Schmitt M P
Laboratory of Bacterial Toxins, Division of Bacterial Products, Center for Biologics Evaluation and Research, Food and Drug Administration, Bethesda, Maryland 20892, USA.
J Bacteriol. 1999 Sep;181(17):5330-40. doi: 10.1128/JB.181.17.5330-5340.1999.
Corynebacterium diphtheriae, the causative agent of diphtheria, utilizes various host compounds to acquire iron. The C. diphtheriae hmuO gene encodes a heme oxygenase that is involved in the utilization of heme and hemoglobin as iron sources. Transcription of the hmuO gene in C. diphtheriae is controlled under a dual regulatory mechanism in which the diphtheria toxin repressor protein (DtxR) and iron repress expression while either heme or hemoglobin is needed to activate transcription. In this study, two clones isolated from a C. diphtheriae chromosomal library were shown to activate transcription from the hmuO promoter in Escherichia coli. Sequence analysis revealed that these activator clones each carried distinct genes whose products had significant homology to response regulators of two-component signal transduction systems. Located upstream from each of these response regulator homologs are partial open reading frames that are predicted to encode the C-terminal portions of sensor kinases. The full-length sensor kinase gene for each of these systems was cloned from the C. diphtheriae chromosome, and constructs each carrying one complete sensor kinase gene and its cognate response regulator were constructed. One of these constructs, pTSB20, which carried the response regulator (chrA) and its cognate sensor kinase (chrS), was shown to strongly activate transcription from the hmuO promoter in a heme-dependent manner in E. coli. A mutation in chrA (chrAD50N), which changed a conserved aspartic acid residue at position 50, the presumed site of phosphorylation by ChrS, to an asparagine, abolished heme-dependent activation. These findings suggest that the sensor kinase ChrS is involved in the detection of heme and the transduction of this signal, via a phosphotransfer mechanism, to the response regulator ChrA, which then activates transcription of the hmuO promoter. This is the first report of a bacterial two-component signal transduction system that controls gene expression through a heme-responsive mechanism.
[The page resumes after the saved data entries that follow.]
(** * configlite: the repository layer over its SQLite store

    A shallow embedding of [config.go] (package [configlite]).  The Go
    methods of [Repository] become functions that take the repository and
    return the repository after the call together with the Go results; an
    [error] result is an [option error] ([None] is Go's [nil]).

    What the engine does for each of the eight SQL texts of the package is
    modelled on two tables held as lists of rows in insertion order.  The
    model covers the meaning of the statements, the violated constraint and
    the LIKE pattern that the engine refuses; failures of the medium (disk,
    locks, a closed handle) are not part of it, so the branches of the Go
    code that wrap only such failures are kept in the functions but are not
    taken by this engine.  Row counts are unbounded integers. *)

From Stdlib Require Import ZArith Ascii DecimalString.
From stdpp Require Import gmap strings list fin_maps.

(** ** Go errors *)

(** Primary result codes of the driver's [sqlite3.Error]: the generic one
    and the one of a violated constraint. *)
Inductive ErrNo :=
| ErrError        (* SQLITE_ERROR *)
| ErrConstraint.  (* SQLITE_CONSTRAINT *)

(** [ErrConfigNotFound] is the package variable allocated once by
    [fmt.Errorf("configuration value not found")]; Go compares it by
    identity, hence a constructor of its own.  [errorString] is any other
    [fmt.Errorf] without [%w], [wrapError] a [fmt.Errorf] with one [%w]
    (it keeps the formatted text and the wrapped error), [sqlite3Error] an
    error of the driver. *)
Inductive error :=
| ErrConfigNotFound
| errorString (s : string)
| wrapError (msg : string) (err : error)
| sqlite3Error (Code : ErrNo) (msg : string).

#[global] Instance ErrNo_eq_dec : EqDecision ErrNo.
Proof. solve_decision. Defined.

#[global] Instance error_eq_dec : EqDecision error.
Proof. solve_decision. Defined.

(** The [Error()] method. *)
Definition Error (e : error) : string :=
  match e with
  | ErrConfigNotFound => "configuration value not found"
  | errorString s => s
  | wrapError msg _ => msg
  | sqlite3Error _ msg => msg
  end.

(** [errors.Is]: the chain of [Unwrap] is searched for the target. *)
Fixpoint errors_Is (err target : error) : bool :=
  if decide (err = target) then true
  else match err with
       | wrapError _ inner => errors_Is inner target
       | _ => false
       end.

(** [fmt.Errorf(prefix + "%w", err)]. *)
Definition Errorf_w (prefix : string) (err : error) : error :=
  wrapError (prefix +:+ Error err) err.

(** The verb [%d] on an [int64]. *)
Definition fmt_d (n : Z) : string := NilZero.string_of_int (Z.to_int n).

(** ** The database *)

(** A row of [configurations]. *)
Record configuration := Configuration {
  application_name : string;
  configuration_name : string;
  configuration_value : string
}.

#[global] Instance configuration_eq_dec : EqDecision configuration.
Proof. solve_decision. Defined.

(** The two tables, rows in insertion order.  The package writes only Go
    strings, so no column holds NULL. *)
Record DB := mkDB {
  applications : list string;
  configurations : list configuration
}.

(** The row is the one of application [a] named [k]. *)
Definition has_key (a k : string) (c : configuration) : Prop :=
  application_name c = a ∧ configuration_name c = k.

#[global] Instance has_key_dec a k c : Decision (has_key a k c).
Proof. unfold has_key. apply _. Defined.

Definition key (c : configuration) : string * string :=
  (application_name c, configuration_name c).

(** Modelled from the spec: the schema is created by [runMigrations], whose
    file is not part of the sources read here.  The specification gives it as
    [applications(name TEXT UNIQUE PRIMARY KEY)] and
    [configurations(application_name TEXT, configuration_name TEXT,
    configuration_value TEXT, UNIQUE(application_name, configuration_name))],
    with no enforced reference from the second table to the first.  The
    two uniqueness constraints are what a database under this schema
    satisfies. *)
Definition schema_ok (d : DB) : Prop :=
  NoDup (applications d) ∧ NoDup (key <$> configurations d).

(** Modelled from the spec: [runMigrations] on a new database file leaves
    the two tables in place and empty. *)
Definition runMigrations_fresh : DB := mkDB [] [].

(** A result row: the column values in the order of the SELECT list. *)
Definition row := list string.

(** [sql.Result], of which the package reads [RowsAffected] only. *)
Record Result := mkResult { rowsAffected : Z }.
白喉棒状杆菌是白喉的病原体,它利用多种宿主化合物来获取铁。白喉棒状杆菌的hmuO基因编码一种血红素加氧酶,该酶参与将血红素和血红蛋白作为铁源的利用过程。白喉棒状杆菌中hmuO基因的转录受双重调控机制控制,其中白喉毒素阻遏蛋白(DtxR)和铁会抑制表达,而血红素或血红蛋白则需要激活转录。在本研究中,从白喉棒状杆菌染色体文库中分离出的两个克隆在大肠杆菌中被证明可激活hmuO启动子的转录。序列分析表明,这些激活克隆各自携带不同的基因,其产物与双组分信号转导系统的应答调节因子具有显著同源性。在这些应答调节因子同源物的每一个上游都有部分开放阅读框,预计可编码传感激酶的C末端部分。从白喉棒状杆菌染色体中克隆了这些系统中每一个的全长传感激酶基因,并构建了各自携带一个完整传感激酶基因及其同源应答调节因子的构建体。其中一个构建体pTSB20携带应答调节因子(chrA)及其同源传感激酶(chrS),在大肠杆菌中被证明以血红素依赖的方式强烈激活hmuO启动子的转录。chrA中的一个突变(chrAD50N)将第50位保守的天冬氨酸残基(推测为ChrS磷酸化位点)变为天冬酰胺,消除了血红素依赖的激活作用。这些发现表明,传感激酶ChrS参与血红素的检测,并通过磷酸转移机制将该信号转导至应答调节因子ChrA,然后ChrA激活hmuO启动子的转录。这是关于细菌双组分信号转导系统通过血红素应答机制控制基因表达的首次报道。